**Required action**
Lines outside the range are not wanted. Give again exactly the lines between the line holding "(** The copy" and the line holding "if (i <? u32", inclusive, from the listing below.
[Opening Working data section]
(* ===== verification/Initrd.v ===== *)
(** * Initrd: fs/file.c, fs/initrd.c and include/depthos/initrd.h

    Generic file operations and the read-only file system in the initial
    memory disk: a table of headers and the bytes behind it. *)
From S2P Require Import Prelude CString Pmm Paging Vmm Vfs Words.

Definition INITRD_PATH_LENGTH := 60.
Record initrd_header := Header { hd_name : list Z; hd_length : Z; hd_offset : Z }.
(** [initrd_nheaders] is the length of [initrd_headers]; [initrd_data] are the
    bytes from there to the end of memory. *)
Record initrd := Initrd { initrd_headers : list initrd_header; initrd_data : list Z }.
Definition HEADER_SIZE := INITRD_PATH_LENGTH + 8.


(** [image] is the memory from [module->start] on. *)
Definition initrd_init (image : list Z) : initrd :=
  let n := le16 image 0 in
  Initrd ((fun i => let o := 2 + i * HEADER_SIZE in
                    Header (slice image o INITRD_PATH_LENGTH) (le32 image (o + INITRD_PATH_LENGTH))
                      (le32 image (o + INITRD_PATH_LENGTH + 4))) <$> seqZ 0 n)
    (drop (Z.to_nat (2 + n * HEADER_SIZE)) image).

(** The copy of [initrdfs_read]: the test is on unsigned numbers, so it also
    holds for an offset beyond the file.  A byte outside memory stops the
    model. *)
Fixpoint initrd_copy (fuel : nat) (data : list Z) (h : initrd_header) (buffer : list Z) (nbytes off i : Z)
  : option (list Z * Z) :=
  match fuel with
  | O => None
  | S fuel =>
      if (i <? u32 (hd_length h - off)) && (i <? nbytes) then
        b ← data !! Z.to_nat (u32 (hd_offset h + i + off));
        initrd_copy fuel data h (set buffer i b) nbytes off (i + 1)
      else Some (buffer, i)
  end.
(** [inode] is [INODE(file->impl)]; the results are the buffer, [*offset],
    [eof] and the count. *)
Definition initrdfs_read (d : initrd) (inode : Z) (feof : bool) (buffer : list Z) (nbytes off : Z)
  : option (list Z * Z * bool * Z) :=
  h ← initrd_headers d !! Z.to_nat inode;
  '(buffer, i) ← initrd_copy (S (Z.to_nat nbytes)) (initrd_data d) h buffer nbytes off 0;
  Some (buffer, u32 (off + i), if i =? 0 then true else feof, i).

Definition generic_file_seek_size (f : fs_node) (p sz whence : Z) : fs_node * Z :=
  if whence =? SEEK_END then vfs_setpos f (s32 (p + sz)) (s32 sz)
  else if whence =? SEEK_CUR then
    if p =? 0 then (f, s32 (pos f)) else vfs_setpos f (s32 (p + pos f)) (s32 sz)
  else vfs_setpos f p (s32 sz).

Definition initrdfs_seek (d : initrd) (inode : Z) (f : fs_node) (p whence : Z) : option (fs_node * Z) :=
  h ← initrd_headers d !! Z.to_nat inode;
  Some (generic_file_seek_size f p (u32 (hd_length h - 1)) whence).

(** [initrdfs_open]: the number of the first header with this name. *)
Fixpoint initrd_find (hs : list initrd_header) (p : list Z) (i : Z) : option Z :=
  match hs with
  | [] => Some (-1)
  | h :: hs => e ← streq (hd_name h) p; if (e : bool) then Some i else initrd_find hs p (i + 1)
  end.
(** [a] and [ia] are the allocations of the node and of its number, the node's
    memory being [junk] and its operations table at [ops_addr]. *)
Definition initrdfs_open (junk : fs_node) (ops_addr a ia : Z) (d : initrd) (s : vfs) (inodes : gmap Z Z) (p : list Z)
  : option (vfs * gmap Z Z * Z) :=
  i ← initrd_find (initrd_headers d) p 0;
  if i =? -1 then Some (s, inodes, 0) else
  Some (set_nodes (<[a := FsNode (name junk) (path junk) FS_FILE (mode junk) 0 (eof junk) (size junk) (dev junk)
                            (inode_num junk) ops_addr ia (pipe junk) (socket junk) (fs junk) (rdonly junk)]>
                     (nodes s)) s, <[ia := i]> inodes, a).
Definition initrdfs_close (inodes : gmap Z Z) (f : fs_node) : gmap Z Z := delete (impl f) inodes.

(** [read] is the file's operation, on a buffer of a page; writing the page
    goes through its frame. *)
Definition generic_file_load_mapped_page (read : option (list Z -> Z -> option (list Z * Z * Z)))
  (garbage : list Z) (kernel_pgd_addr : Z) (s : vmm) (area vaddr offset : Z) : option (vmm * vm_fault_kind) :=
  let aligned_offset := PG_RND_DOWN offset in
  match read with
  | None => Some (s, VM_FAULT_CRASH)
  | Some read =>
      '(buf, aligned_offset, n) ← read garbage aligned_offset;
      if aligned_offset <=? offset then Some (s, VM_FAULT_BUSERROR) else
      a ← vm_store s !! area;
      '(p, _) ← map_addr (vm_pages s) (va_pgd a) vaddr 1 (negb (va_pgd a =? kernel_pgd_addr)) true;
      let frame := get_phys_addr p true (va_pgd a) vaddr in
      old ← ps_frames p !! frame;
      Some (with_pages (with_frames (<[frame := blit old 0 (take (Z.to_nat n) buf)]> (ps_frames p)) p) s, VM_FAULT_IGNORE)
  end.

(** ** The contents of a file *)
Definition header_ok (d : initrd) (h : initrd_header) : Prop :=
  0 <= hd_length h < 2 ^ 31 /\ 0 <= hd_offset h /\ hd_offset h + hd_length h <= zlen (initrd_data d)
  /\ zlen (initrd_data d) < 2 ^ 31.
Definition file_bytes (d : initrd) (h : initrd_header) : list Z :=
  slice (initrd_data d) (hd_offset h) (hd_length h).

Lemma initrd_copy_spec fuel d h buffer nbytes off i :
  header_ok d h -> 0 <= off <= hd_length h -> 0 <= i -> i <= Z.min nbytes (hd_length h - off) ->
  nbytes <= zlen buffer -> nbytes - i < Z.of_nat fuel ->
  let n := Z.min nbytes (hd_length h - off) in
  initrd_copy fuel (initrd_data d) h buffer nbytes off i
  = Some (blit buffer i (slice (file_bytes d h) (off + i) (n - i)), n).
Proof.
  intros (Hl&Ho&Hfit&Hz) Hoff. revert buffer i. induction fuel as [|fuel IH]; intros buffer i Hi Hin Hb Hf n; [lia|].
  assert (Hfl : zlen (file_bytes d h) = hd_length h) by (unfold file_bytes; rewrite zlen_slice; lia).
  cbn [initrd_copy]. rewrite (u32_id (hd_length h - off)) by lia.
  destruct ((i <? hd_length h - off) && (i <? nbytes)) eqn:E.
  - apply andb_true_iff in E as [E1 E2]. zbool. rewrite u32_id by lia.
    destruct (lookup_lt_is_Some_2 (initrd_data d) (Z.to_nat (hd_offset h + i + off))) as [b Hbyte];
      [unfold zlen in *; lia|].
    rewrite Hbyte. cbn [mbind option_bind]. rewrite IH by (rewrite ?zlen_set; lia). f_equal. f_equal.
    assert (Hs : slice (file_bytes d h) (off + i) (n - i) = b :: slice (file_bytes d h) (off + (i + 1)) (n - (i + 1))).
    { rewrite (slice_cons _ _ _ b); [f_equal; f_equal; lia|lia|lia|].
      unfold file_bytes. rewrite lookup_slice by lia. rewrite <- Hbyte. f_equal. lia. }
    rewrite Hs. change (b :: ?l) with ([b] ++ l).
    rewrite <- (blit_app buffer i [b]); [|lia|].
    + by f_equal.
    + change (zlen [b]) with 1. rewrite zlen_slice; lia.
  - assert (i = n) as -> by (apply andb_false_iff in E as [E|E]; zbool; lia).
    rewrite Z.sub_diag. unfold slice.
    change (Z.to_nat 0) with 0%nat. by rewrite take_0, blit_nil.
Qed.

(** A read of an initrd file copies the next bytes of the file, as many as
    asked for and left, advances the offset by the count it returns, and sets
    the end-of-file mark exactly when it copied nothing. *)
Lemma initrdfs_read_spec d inode h e buffer nbytes off :
  initrd_headers d !! Z.to_nat inode = Some h -> header_ok d h -> 0 <= off <= hd_length h ->
  0 <= nbytes <= zlen buffer ->
  let n := Z.min nbytes (hd_length h - off) in
  initrdfs_read d inode e buffer nbytes off
  = Some (blit buffer 0 (slice (file_bytes d h) off n), off + n, bool_decide (n = 0) || e, n).
Proof.
  intros Hh Hok Hoff Hn n. unfold initrdfs_read. rewrite Hh. cbn [mbind option_bind].
  pose proof Hok as (Hl&_). rewrite initrd_copy_spec by (done || lia). cbn [mbind option_bind]. fold n.
  rewrite Z.add_0_r, Z.sub_0_r, u32_id by lia. do 2 f_equal. f_equal.
  case_bool_decide as Hz; [by rewrite Hz|]. by destruct (Z.eqb_spec n 0).
Qed.

Definition initrd_example : initrd := Initrd [Header (cstring (str "/hi")) 3 2] [9; 9; 104; 105; 33; 9].
Lemma initrdfs_read_spec_witness :
  initrdfs_read initrd_example 0 false [0; 0; 0; 0] 4 1 = Some ([105; 33; 0; 0], 3, false, 2).
Proof.
  apply (initrdfs_read_spec initrd_example 0 (Header (cstring (str "/hi")) 3 2) false [0; 0; 0; 0] 4 1);
    [done|by vm_compute|done|done].
Defined.

(** Past the end of the file the unsigned test lets the copy run on. *)
Lemma initrdfs_read_past_end :
  initrdfs_read initrd_example 0 false [0] 1 (3 + 0) = Some ([0], 3, true, 0)
  /\ initrdfs_read (Initrd [Header (cstring (str "/hi")) 1 2] [9; 9; 104; 105; 33; 9]) 0 false [0] 1 2
     = Some ([33], 3, false, 1).
Proof. split; reflexivity. Qed.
[Closing Working data section]
**Problem solution**
(** The copy of [initrdfs_read]: the test is on unsigned numbers, so it also
    holds for an offset beyond the file.  A byte outside memory stops the
    model. *)
Fixpoint initrd_copy (fuel : nat) (data : list Z) (h : initrd_header) (buffer : list Z) (nbytes off i : Z)
  : option (list Z * Z) :=
  match fuel with
  | O => None
  | S fuel =>
      if (i <? u32 (hd_length h - off)) && (i <? nbytes) then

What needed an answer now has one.